Sorting through a pile of childhood stuff my mum brought round the other day I found a fan letter I’d written to Jack Nicholson when I must have been about 14. It was very earnest with a Shakespeare quote because I’d read in an interview that Meryl Streep had sent him one and he’d loved it. She also had an actual friendship with him rather than an imaginary nothing, but that didn’t seem to matter to me. I don’t know what hers said, but mine went “I would be that I am had all the maidens in the firmament twinkled on my bastardising”. I explained the quote carefully because I didn’t want him to think that “bastardising” was a reference to him never having met his dad – I just meant that he did his own thing regardless of what “all the maidens” might want him to. Something along those lines anyway. I never posted it, though, so I’ll never know what he might have thought of the letter I wrote and re-wrote endlessly in my head. I don’t remember telling anyone about my Jack worship. I just scoured the Radio Times, Smash Hits and Empire Magazine for pictures and taped an interview from Radio One I listened to so many times the tape recorder overheated and melted it. Apparently quite liberal with my affections, I cheated on him with other crushes – a bedroom wall-to-wall with Mel Gibson, a sideways glance at a couple of my brother’s friends, an hilarious history teacher, and a feeling that somewhere out there was something brilliant that would come along and we’d have this life together that I could almost imagine but not quite. (I’m still waiting. The imagined life has gone through many incarnations, but if I could remember what I wanted then, I’d probably find I’ve never strayed much from the teenage longings I couldn’t quite articulate.) I had a friend who wanted to have her English teacher’s babies and another so obsessed with Keanu Reeves she actually thought he’d marry her and cried whenever she saw pictures of him with a girlfriend. The teacher was dull as dishwater and Keanu, having peaked with Bill and Ted’s Excellent Adventure, was already pretty past it.

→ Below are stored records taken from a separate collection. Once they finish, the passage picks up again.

(** The trace of a request, case by case. *)
Lemma postGrade_trace (w : world) (url : jsval) (resp : result response)
  (t : list event) :
  run (postGrade w url) = (resp, t) ->
  t = []
  \/ exists s,
       url = JsString s /\ isValidUrl w s = true
       /\ ((exists message, axios_get w (normalized s) = Failed message)
           /\ t = [Fetch (normalized s)]
           \/ exists q body_text loadTime,
                axios_get w (normalized s) = Loaded q body_text loadTime
                /\ run (scan w (normalized s)) = (resp, t)).
Proof.
  intros R.
  destruct (requiredUrl url) as [s|] eqn:E.
  - destruct (requiredUrl_string _ _ E) as [-> _].
    destruct (isValidUrl w s) eqn:V.
    + right. exists s. split; [reflexivity|]. split; [exact V|].
      destruct (axios_get w (normalized s)) as [message|q body_text loadTime] eqn:F.
      * rewrite (postGrade_failed _ _ _ _ E V F) in R. inversion R.
        left. split; [now exists message | reflexivity].
      * rewrite (postGrade_loaded _ _ _ _ _ _ E V F) in R.
        right. now exists q, body_text, loadTime.
    + rewrite (postGrade_invalid _ _ _ E V) in R. inversion R. now left.
  - rewrite (postGrade_rejected _ _ E) in R. inversion R. now left.
Qed.

(** X9. Whatever the handler fetches is the url of the request
    normalized, and it is the very string that [isValidUrl] gave to the
    URL parser, which took it: it starts with "http" and normalizing it
    again changes nothing. *)
Theorem fetched_url_was_validated :
  forall (w : world) (url : jsval) (resp : result response) (t : list event)
         (u : string),
    run (postGrade w url) = (resp, t) ->
    In (Fetch u) t ->
    exists s,
      url = JsString s
      /\ u = normalized s
      /\ URL_parses w u = true
      /\ JsString.startsWith u "http" = true
      /\ normalized u = u.
Proof.
  intros w url resp t u R Hu.
  destruct (postGrade_trace _ _ _ _ R) as [->|[s [-> [V H]]]]; [destruct Hu|].
  assert (U : u = normalized s).
  { destruct H as [[_ ->]|[q [body_text [loadTime [F S]]]]].
    - destruct Hu as [Hu|[]]. now inversion Hu.
    - destruct (scan_loaded w _ _ _ _ F) as [ai [t' [G S']]].
      rewrite S' in S. inversion S. subst t'.
      match type of G with
      | generateAIInsights ?w ?d ?i ?t0 = _ =>
          destruct (generateAIInsights_returns w d i t0) as [v [tried G']]
      end.
      rewrite G' in G. inversion G. subst t. cbn [app] in Hu.
      destruct Hu as [Hu|Hu]; [now inversion Hu|].
      now apply calls_noFetch in Hu. }
  exists s. subst u. split; [reflexivity|]. split; [reflexivity|].
  split; [exact V|]. split; [apply normalized_starts | apply normalized_idempotent].
Qed.
Lemma loop_invoke_slept {T} (script : nat -> Thrown + T)
    (config : RetryConfig) (Hobs : log_only (onRetry config))
    (Hmsg : failsWithErrors script) :
  forall (fuel : nat) (attempt : Z) (d : Js.number) (last : Thrown) (w : World),
    (fuel <> O -> attempt = maxAttempts config - Z.of_nat fuel + 1) ->
    exists l,
      loop (invoke script) config fuel attempt d last w
      = (fst (attempts script (calls w) fuel last),
         mkWorld (clock w) l
           (slept w ++ pauses script (calls w) fuel d
                         (backoffMultiplier config) (maxDelay config))
           (redis w)
           (calls w + snd (attempts script (calls w) fuel last))).
Proof.
  induction fuel as [|fuel IH]; intros attempt d last w Hatt.
  - exists (logs w). destruct w; cbn. now rewrite Nat.add_0_r, app_nil_r.
  - specialize (Hatt ltac:(discriminate)).
    assert (Hle : (attempt <=? maxAttempts config) = true) by lia.
    cbn [loop]. rewrite Hle.
    unfold try_catch, bind, invoke. cbn [attempts pauses].
    destruct (script (calls w)) as [e|v] eqn:Es.
    + assert (He : e <> Undefined) by (intros ->; exact (Hmsg _ Es)).
      destruct fuel as [|fuel'].
      * assert (Heq : (attempt =? maxAttempts config) = true) by lia.
        rewrite Heq.
        match goal with |- context [message e ?w1] =>
          destruct (message_run e w1 He) as (m & ->) end.
        eexists. cbn. rewrite Nat.add_1_r, app_nil_r. reflexivity.
      * assert (Hne : (attempt =? maxAttempts config) = false) by lia.
        rewrite Hne.
        match goal with |- context [onRetry config attempt e ?w1] =>
          destruct (Hobs attempt e w1 He) as (l1 & ->) end.
        unfold delay, ret. cbn [clock logs slept redis calls].
        match goal with |- context [loop _ _ _ ?a ?d' e ?w2] =>
          destruct (IH a d' e w2) as (l2 & E); [intros _; lia|];
          unfold invoke in E; rewrite E; clear E end.
        cbn [clock logs slept redis calls].
        destruct (attempts script (S (calls w)) (S fuel') e) as [r n].
        eexists. cbn [fst snd]. rewrite Nat.add_succ_r, <- app_assoc. reflexivity.
    + destruct (1 <? attempt); eexists; cbn;
        rewrite Nat.add_1_r, app_nil_r; reflexivity.
Qed.

Lemma execute_invoke_slept {T} (script : nat -> Thrown + T) (options : RetryOptions)
    (Hobs : log_only (onRetry (merge options)))
    (Hmsg : failsWithErrors script) (w : World) :
  let config := merge options in
  let n := Z.to_nat (maxAttempts config) in
  exists l,
    execute (invoke script) options w
    = (fst (attempts script (calls w) n Undefined),
       mkWorld (clock w) l
         (slept w ++ pauses script (calls w) n (initialDelay config)
                       (backoffMultiplier config) (maxDelay config))
         (redis w)
         (calls w + snd (attempts script (calls w) n Undefined))).
Proof.
  unfold execute. apply loop_invoke_slept; [exact Hobs|exact Hmsg|]. intros Hn. lia.
Qed.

There were a couple of girl crushes, too. I was still hazy about what being a lesbian actually meant so I don’t think it occurred to me that there might be anything sexual about the girls – they just had a certain something. I remember being terrified when one came into the restaurant where I was waitressing and I had to take her order. She turned her lovely face towards me and this horrid tight-lipped nasal squawk came out. It ruined the whole thing and I’m not sure I could pick her out of a line-up now.
Jack, on the other hand, still has whatever that certain something is and I read recently that he’d like to have one great love before he dies. I don’t pore over pictures of him like I used to and there’s the occasional bit of reality in my love life (its nonexistence or a man driving me so bloody crazy I wonder if anything in the whole world is worth it), but I wouldn’t turn him down. I’m still touched whenever journalists refer to his vulnerability in interviews. Sad, I know, but I don’t care. I’ve heard it said that we never get over our first love (mine was a beautiful cat who I wouldn’t get neutered so he went off to gallivant about with the lady cats and never came back), but I think crushes last longer. It’s probably something to do with the total absence of reality. Whatever it is, they’re marvellous.